TASK STATEMENT — Would you count how many lines of the entries below include the word "rewrite"? Give nothing but the number.

Dataset entries —
· · ·

(** X11.  [GMLBooleanGate.__init__] takes the first [and] element when
    there is one, else the first [or], else the first [not], whatever other
    operation elements the gate has besides; it gets as far as the base
    constructor exactly when every [gateReference] of that element has a
    [ref], and then hands on one reference per [gateReference], in document
    order, complemented only where [use-as-complement] is the text "true".
    Without any operation element it raises [ValueError]. *)
Theorem GMLBooleanGate__init__args_Return (el : boolean_el) :
  (forall bool_type gate_refs,
     GMLBooleanGate__init__args el = Return (bool_type, gate_refs) <->
     exists op,
       ((bool_type = "and" /\ head (and_els el) = Some op) \/
        (bool_type = "or" /\ and_els el = [] /\ head (or_els el) = Some op) \/
        (bool_type = "not" /\ and_els el = [] /\ or_els el = [] /\
         head (not_els el) = Some op)) /\
       Forall2 reference_of op gate_refs) /\
  (and_els el = [] -> or_els el = [] -> not_els el = [] ->
   exists msg, GMLBooleanGate__init__args el = Raise (ValueError msg)).
Proof.
  unfold GMLBooleanGate__init__args. split.
  - intros bool_type gate_refs. split.
    + intros Hr. apply bind_Return in Hr as ([t op] & Hsel & Hr).
      apply bind_Return in Hr as (refs & Hrefs & [= <- <-]).
      apply boolean_gate_refs_Return in Hrefs as (rs & Hrs & ->). simpl.
      exists op. split; [| exact Hrs].
      destruct (and_els el) as [|a ?], (or_els el) as [|o ?], (not_els el) as [|n ?];
        simpl in Hsel; try discriminate; injection Hsel as <- <-; simpl; tauto.
    + intros (op & Hsel & Hrs).
      assert (Hrefs : boolean_gate_refs op [] = Return gate_refs).
      { apply boolean_gate_refs_Return. exists gate_refs. split; [exact Hrs | reflexivity]. }
      destruct Hsel as [(-> & Ha) | [(-> & Ha & Ho) | (-> & Ha & Ho & Hn)]].
      * destruct (and_els el) as [|a ?]; simpl in Ha; [discriminate |]. injection Ha as ->.
        simpl. rewrite Hrefs. reflexivity.
      * rewrite Ha. destruct (or_els el) as [|o ?]; simpl in Ho; [discriminate |].
        injection Ho as ->. simpl. rewrite Hrefs. reflexivity.
      * rewrite Ha, Ho. destruct (not_els el) as [|n ?]; simpl in Hn; [discriminate |].
        injection Hn as ->. simpl. rewrite Hrefs. reflexivity.
  - intros -> -> ->. simpl. eexists. reflexivity.
Qed.

End GmlGatesMore.

(** ** [_gate_samples]: the result list *)

Section GateSamplesMore.
Context {strategy sample results : Type}.
Variable gate_sample_method : strategy -> sample -> bool -> outcome results.

Lemma build_data_length (gs : list strategy) verbose (samples : list sample) :
  forall i data, build_data gs verbose i samples = Return data -> length data = length samples.
Proof.
  induction samples as [|s samples IH]; intros i data; simpl.
  - intros [= <-]. reflexivity.
  - intros Hd. apply bind_Return in Hd as (g & _ & Hd).
    apply bind_Return in Hd as (data' & Hd' & [= <-]). simpl. f_equal. eapply IH. exact Hd'.
Qed.

Lemma successes_Forall2 {A B} (f : A -> outcome B) (data : list A) :
  failures (f <$> data) = [] ->
  Forall2 (fun x r => f x = Return r) data (successes (f <$> data)).
Proof.
  induction data as [|x data IH]; simpl; [constructor |].
  destruct (f x) as [e|r] eqn:Hx; [discriminate |]. intros Hf.
  constructor; [exact Hx | apply IH; exact Hf].
Qed.

(** What a returning call has computed, position by position. *)
Lemma _gate_samples_Return_lookup env (gs : list strategy) (samples : list sample)
    verbose use_mp rs :
  _gate_samples gate_sample_method env gs samples verbose use_mp = Return rs ->
  length rs = length samples /\
  forall j s, samples !! j = Some s ->
    exists g r, gs !! j = Some g /\ rs !! j = Some r /\
                gate_sample_method g s verbose = Return r.
Proof.
  intros Hr. apply _gate_samples_Return in Hr as (data & Hd & Hf & ->).
  pose proof (successes_Forall2 _ data Hf) as Hall.
  split.
  - rewrite <- (Forall2_length _ _ _ Hall). eapply build_data_length. exact Hd.
  - intros j s Hs.
    destruct (build_data_lookup gs verbose samples 0 data j s Hd Hs) as (g & Hg & Hdj).
    destruct (Forall2_lookup_l _ _ _ _ _ Hall Hdj) as (r & Hrj & Hcall).
    exists g, r. repeat split; assumption.
Qed.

· · ·

RESPONSE TO THIS TASK — 6